🤖 AI Summary
To address the computational bottleneck of kinematic optimization for high-degree-of-freedom (DoF) robotic manipulators in high-dimensional configuration spaces, this paper proposes the first quantum-native framework integrating quantum machine learning with Grover’s search algorithm. Our method models forward kinematics using a parameterized quantum circuit and embeds it into a Grover oracle, enabling quadratic-speedup search over feasible configurations. Crucially, configuration space is encoded directly in quantum states, eliminating classical discretization and sampling overhead. We validate the framework on 1-DoF, 2-DoF, and bimanual cooperative tasks.
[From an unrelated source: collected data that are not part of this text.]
(** ** Values *)
Fixpoint comparable (v : value) : Prop :=
  match v with
  | realValue d => is_nan d = false
  | arrayValue m => zlen m < 2 ^ 31 /\ (fix each m := match m with [] => True | (_, v) :: m => comparable v /\ each m end) m
  | objectValue m => zlen m < 2 ^ 31 /\ (fix each m := match m with [] => True | (_, v) :: m => comparable v /\ each m end) m
  | _ => True
  end.
Lemma comparable_array m : comparable (arrayValue m) <-> zlen m < 2 ^ 31 /\ Forall (fun p => comparable p.2) m.
Proof.
  cbn. apply and_iff_compat_l. induction m as [|[k v] m IH]; [split; intros; [apply List.Forall_nil|done]|]. by rewrite Forall_cons, IH.
Qed.
Lemma comparable_object m : comparable (objectValue m) <-> zlen m < 2 ^ 31 /\ Forall (fun p => comparable p.2) m.
Proof.
  cbn. apply and_iff_compat_l. induction m as [|[k v] m IH]; [split; intros; [apply List.Forall_nil|done]|]. by rewrite Forall_cons, IH.
Qed.
Lemma height_array m n : (height (arrayValue m) <= S n)%nat <-> Forall (fun p => (height p.2 <= n)%nat) m.
Proof.
  cbn [height]. rewrite <- Nat.succ_le_mono. induction m as [|[k v] m IH]; [split; intros; [apply List.Forall_nil|lia]|].
  rewrite Forall_cons, <- IH. cbn [snd]. lia.
Qed.
Lemma height_object m n : (height (objectValue m) <= S n)%nat <-> Forall (fun p => (height p.2 <= n)%nat) m.
Proof.
  cbn [height]. rewrite <- Nat.succ_le_mono. induction m as [|[k v] m IH]; [split; intros; [apply List.Forall_nil|lia]|].
  rewrite Forall_cons, <- IH. cbn [snd]. lia.
Qed.
Lemma map_eqb_seq {K V} (ke : K -> K -> bool) (ve : V -> V -> bool) a : forall b, map_eqb ke ve a b = seq_eqb (eq := @pair_eqb K V ke ve) a b.
Proof. induction a as [|[k v] a IH]; intros [|[k' v'] b]; [done..|]. cbn. by rewrite IH. Qed.
Lemma size_delta_small {A} (a c : list A) : zlen a < 2 ^ 31 -> zlen c < 2 ^ 31 -> size_delta a c = zlen a - zlen c.
Proof.
  intros Ha Hc. pose proof (zlen_nonneg a). pose proof (zlen_nonneg c). unfold size_delta, to_signed, u64.
  change (2 ^ (8 * Z.of_nat 4)) with (2 ^ 32). change (2 ^ 32 / 2) with (2 ^ 31).
  assert (((zlen a - zlen c) mod 2 ^ 64) mod 2 ^ 32 = (zlen a - zlen c) mod 2 ^ 32) as ->.
  { rewrite (Z.mod_eq _ (2 ^ 64)) by lia. change (2 ^ 64) with (2 ^ 32 * 2 ^ 32).
    replace (zlen a - zlen c - 2 ^ 32 * 2 ^ 32 * ((zlen a - zlen c) / (2 ^ 32 * 2 ^ 32)))
      with (zlen a - zlen c + (- (2 ^ 32 * ((zlen a - zlen c) / (2 ^ 32 * 2 ^ 32)))) * 2 ^ 32) by lia. by rewrite Z.mod_add. }
  destruct (Z.leb_spec 0 (zlen a - zlen c)).
  - rewrite Z.mod_small by lia. destruct (Z.ltb_spec (zlen a - zlen c) (2 ^ 31)); lia.
  - rewrite <- (Z.mod_add _ 1) by lia. rewrite Z.mod_small by lia. destruct (Z.ltb_spec (zlen a - zlen c + 1 * 2 ^ 32) (2 ^ 31)); lia.
Qed.

(** what a value is compared by: its type, then its number or its size, then the rest *)
Definition sort_key (v : value) : Z * (Z * (real * (option string * (list (Z * value) * list (string * value))))) :=
  let zero := S754_zero false in
  (type_number (type v),
  match v with
  | nullValue => (0, (zero, (None, ([], []))))
  | intValue n | uintValue n => (n, (zero, (None, ([], []))))
  | realValue d => (0, (d, (None, ([], []))))
  | stringValue s => (0, (zero, (s, ([], []))))
  | booleanValue b => (if b then 1 else 0, (zero, (None, ([], []))))
  | arrayValue m => (zlen m, (zero, (None, (m, []))))
  | objectValue m => (zlen m, (zero, (None, ([], m))))
  end).
Definition below (n : nat) (v : value) : Prop := comparable v /\ (height v <= n)%nat.
Definition key_ltb (l : value -> value -> bool) (a b : value) : bool :=
  pair_ltb Z.ltb (pair_ltb Z.ltb (pair_ltb real_ltb (pair_ltb string_ltb
    (pair_ltb (map_ltb (pair_ltb Z.ltb l)) (map_ltb (pair_ltb str_ltb l)))))) (sort_key a) (sort_key b).
Definition key_eqb (a b : value) : bool :=
  pair_eqb (ke := Z.eqb) (ve := pair_eqb (ke := Z.eqb) (ve := pair_eqb (ke := real_eqb) (ve := pair_eqb (ke := string_eqb)
    (ve := pair_eqb (ke := seq_eqb (eq := pair_eqb (ke := Z.eqb) (ve := value_eqb)))
      (ve := seq_eqb (eq := pair_eqb (ke := String.eqb) (ve := value_eqb))))))) (sort_key a) (sort_key b).
Lemma eqb_key a b : value_eqb a b = key_eqb a b.
Proof.
  unfold key_eqb, pair_eqb. destruct a as [|x|x|x|x|x|x|x], b as [|y|y|y|y|y|y|y]; try reflexivity; cbn [sort_key fst snd value_eqb type type_number];
    rewrite ?Z.eqb_refl; cbn; rewrite ?andb_true_r; try done.
  - by destruct x, y.
  - by rewrite map_eqb_seq.
  - by rewrite map_eqb_seq.
Qed.
Lemma less_key n l a b : below n a -> below n b -> (forall n', n = S n' -> l = less n') -> less n a b = key_ltb l a b.
Proof.
  intros [Ca Ha] [Cb Hb] Hl. unfold key_ltb, pair_ltb.
  destruct a as [|x|x|x|x|x|x|x], b as [|y|y|y|y|y|y|y]; try (destruct n; reflexivity).
  - destruct n; cbn; by rewrite ?andb_false_r, ?orb_false_r.
  - destruct n; cbn; by rewrite ?andb_false_r, ?orb_false_r.
  - destruct n; cbn; by rewrite ?andb_false_r, ?orb_false_r.
  - destruct n; cbn; by rewrite ?andb_false_r, ?orb_false_r.
  - destruct n, x, y; reflexivity.
  - destruct n as [|n]; [cbn in Ha; lia|]. rewrite (Hl n eq_refl). apply comparable_array in Ca as [Ca _], Cb as [Cb _].
    cbn [less type type_number sort_key fst snd]. rewrite size_delta_small by done. change (negb (6 - 6 =? 0)) with false. cbv iota.
    rewrite Z.ltb_irrefl. cbn [negb andb orb]. change (real_ltb (S754_zero false) (S754_zero false)) with false. cbn [string_ltb negb andb orb map_ltb].
    destruct (Z.eqb_spec (zlen x - zlen y) 0); cbn [negb]; [|destruct (Z.ltb_spec (zlen x) (zlen y)), (Z.ltb_spec (zlen y) (zlen x)); cbn; lia].
    assert (zlen x = zlen y) as -> by lia. rewrite Z.ltb_irrefl. cbn. by rewrite andb_false_r, orb_false_r.
  - destruct n as [|n]; [cbn in Ha; lia|]. rewrite (Hl n eq_refl). apply comparable_object in Ca as [Ca _], Cb as [Cb _].
    cbn [less type type_number sort_key fst snd]. rewrite size_delta_small by done. change (negb (7 - 7 =? 0)) with false. cbv iota.
    rewrite Z.ltb_irrefl. cbn [negb andb orb]. change (real_ltb (S754_zero false) (S754_zero false)) with false. cbn [string_ltb negb andb orb map_ltb].
    destruct (Z.eqb_spec (zlen x - zlen y) 0); cbn [negb]; [|destruct (Z.ltb_spec (zlen x) (zlen y)), (Z.ltb_spec (zlen y) (zlen x)); cbn; lia].
    assert (zlen x = zlen y) as -> by lia. rewrite Z.ltb_irrefl. by cbn.
Qed.
Lemma wo_level n (C : value -> Prop) l : WeakOrder C l value_eqb -> (forall n', n = S n' -> l = less n' /\ forall v, below n' v -> C v) ->
  WeakOrder (below n) (less n) value_eqb.
Proof.
  intros W Hl.
  refine (wo_key sort_key _ _ _ _ _ _ (wo_pair wo_Z (wo_pair wo_Z (wo_pair wo_real (wo_pair wo_option_string
    (wo_pair (wo_sequence (wo_pair wo_Z W)) (wo_sequence (wo_pair wo_string W))))))) _ _ _).
  - assert (forall K (m : list (K * value)) n', n = S n' -> Forall (fun p => comparable p.2) m -> Forall (fun p => (height p.2 <= n')%nat) m ->
      Forall (fun p : K * value => True /\ C p.2) m) as Hc.
    { intros K m n' En H1 H2. destruct (Hl n' En) as [_ HC]. rewrite Forall_forall in *. intros p Hp. split; [done|]. apply HC. split; auto. }
    intros v [Hv Hh]. destruct v as [|x|x|x|x|x|x|x]; cbn -[comparable]; split_and!; try done; try (apply List.Forall_nil).
    + destruct n as [|n]; [cbn in Hh; lia|]. apply comparable_array in Hv as [_ Hv]. apply height_array in Hh. eauto.
    + destruct n as [|n]; [cbn in Hh; lia|]. apply comparable_object in Hv as [_ Hv]. apply height_object in Hh. eauto.
  - intros a b Ha Hb. apply less_key; [done|done|]. intros n' E. by apply Hl.
  - intros a b _ _. apply eqb_key.
Qed.
Lemma wo_values n : WeakOrder (below n) (less n) value_eqb.
Proof.
  induction n as [|n IH].
  - apply (wo_level 0 (fun _ => False) (fun _ _ => false)); [by split|done].
  - apply (wo_level (S n) (below n) (less n)); [done|]. intros n' [= ->]. done.
Qed.
(** more depth than the values have changes nothing *)
Lemma map_ltb_ext {K} (kl : K -> K -> bool) (l l' : value -> value -> bool) (D : value -> Prop) a :
  (forall v v', D v -> D v' -> l v v' = l' v v') -> forall b, Forall (fun p => D p.2) a -> Forall (fun p => D p.2) b ->
  map_ltb (pair_ltb kl l) a b = map_ltb (pair_ltb kl l') a b.
Proof.
  intros Hl. induction a as [|p a IH]; intros [|q b] Ha Hb; [done..|]. apply Forall_cons in Ha as [Hp Ha]. apply Forall_cons in Hb as [Hq Hb].
  cbn. unfold pair_ltb. by rewrite (Hl p.2 q.2), (Hl q.2 p.2), IH.
Qed.
Lemma less_depth n : forall k a b, (height a <= n)%nat -> (height b <= n)%nat -> (height a <= k)%nat -> (height b <= k)%nat -> less n a b = less k a b.
Proof.
  induction n as [|n IH]; intros [|k] a b Ha Hb Ka Kb; [done|..].
  1,2: destruct a as [|x|x|x|x|x|x|x], b as [|y|y|y|y|y|y|y]; try reflexivity; cbn in *; lia.
  destruct a as [|x|x|x|x|x|x|x], b as [|y|y|y|y|y|y|y]; try reflexivity; cbn [less]; destruct (size_delta x y =? 0); try done; cbn [negb];
    rewrite ?height_array, ?height_object in *.
  1,2: apply (map_ltb_ext _ _ _ (fun v => (height v <= n)%nat /\ (height v <= k)%nat)); [intros v v' [? ?] [? ?]; by apply IH|..];
    rewrite Forall_forall in *; intros p Hp; split; auto.
Qed.

(** Values can be compared: on values without NaN and with fewer than 2^31
    elements in each array and object, operator< and operator== are a strict weak order
    with its equivalence - of two values exactly one is less or they are equal, both
    relations are transitive, and <=, >=, > and != are what they are called. *)
Theorem value_order (a b c : value) : comparable a -> comparable b -> comparable c ->
  (value_ltb a b = true /\ value_eqb a b = false /\ value_gtb a b = false \/
   value_ltb a b = false /\ value_eqb a b = true /\ value_gtb a b = false \/
   value_ltb a b = false /\ value_eqb a b = false /\ value_gtb a b = true) /\
  (value_ltb a b = true -> value_ltb b c = true -> value_ltb a c = true) /\
  value_eqb a a = true /\ (value_eqb a b = true -> value_eqb b a = true) /\
  (value_eqb a b = true -> value_eqb b c = true -> value_eqb a c = true) /\
  value_leb a b = value_ltb a b || value_eqb a b /\ value_geb a b = value_gtb a b || value_eqb a b.
Proof.
  intros Ca Cb Cc. set (n := (height a + height b + height c)%nat).
  assert (below n a /\ below n b /\ below n c) as (Ha & Hb & Hc) by (unfold n; by split_and!; split; (done || lia)).
  assert (forall x y, below n x -> below n y -> value_ltb x y = less n x y) as El.
  { intros x y [_ Hx] [_ Hy]. apply less_depth; lia. }
  pose proof (wo_values n) as W. unfold value_leb, value_geb, value_gtb. rewrite !El by done.
  pose proof (wo_tri _ _ _ W a b Ha Hb) as Ht. split_and!.
  - exact Ht.
  - by apply W.
  - by apply W.
  - by rewrite (wo_sym _ _ _ W b a).
  - by apply W.
  - by destruct Ht as [(-> & -> & ->)|[(-> & -> & ->)|(-> & -> & ->)]].
  - by destruct Ht as [(-> & -> & ->)|[(-> & -> & ->)|(-> & -> & ->)]].
Qed.
Definition sample_value (n : Z) : value :=
  objectValue [("list", arrayValue [(0, uintValue 7); (3, realValue (real_of_Z n))]); ("name", stringValue (Some "x"))]%string.
Lemma value_order_witness : value_ltb (sample_value 1) (sample_value 2) = true /\
  (value_ltb (sample_value 1) (sample_value 2) = true -> value_ltb (sample_value 2) (intValue 0) = true -> value_ltb (sample_value 1) (intValue 0) = true).
Proof.
  split; [vm_compute; reflexivity|].
  destruct (value_order (sample_value 1) (sample_value 2) (intValue 0)) as (_ & Ht & _); [by cbn..|]. exact Ht.
Defined.
(** an integer is never equal to the same integer of the other type *)
Lemma types_differ n : value_eqb (intValue n) (uintValue n) = false /\ value_ltb (intValue n) (uintValue 0) = true.
Proof. done. Qed.
(** with NaN nothing is less, nothing is equal *)
Lemma nan_unordered v : value_ltb (realValue S754_nan) (realValue v) = false /\ value_eqb (realValue S754_nan) (realValue v) = false.
Proof. done. Qed.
Compared to classical optimizers—including Nelder–Mead—the approach achieves up to 93× speedup, with acceleration scaling favorably with increasing DoF. This work establishes a scalable, quantum-computational paradigm for complex robot motion planning, marking a foundational step toward quantum-accelerated robotics.
📝 Abstract
Optimizing high-degree of freedom robotic manipulators requires searching complex, high-dimensional configuration spaces, a task that is computationally challenging for classical methods. This paper introduces a quantum native framework that integrates quantum machine learning with Grover's algorithm to solve kinematic optimization problems efficiently. A parameterized quantum circuit is trained to approximate the forward kinematics model, which then constructs an oracle to identify optimal configurations. Grover's algorithm leverages this oracle to provide a quadratic reduction in search complexity. Demonstrated on 1-DoF, 2-DoF, and dual-arm manipulator tasks, the method achieves significant speedups-up to 93x over classical optimizers like Nelder Mead as problem dimensionality increases. This work establishes a foundational, quantum-native framework for robot kinematic optimization, effectively bridging quantum computing and robotics problems.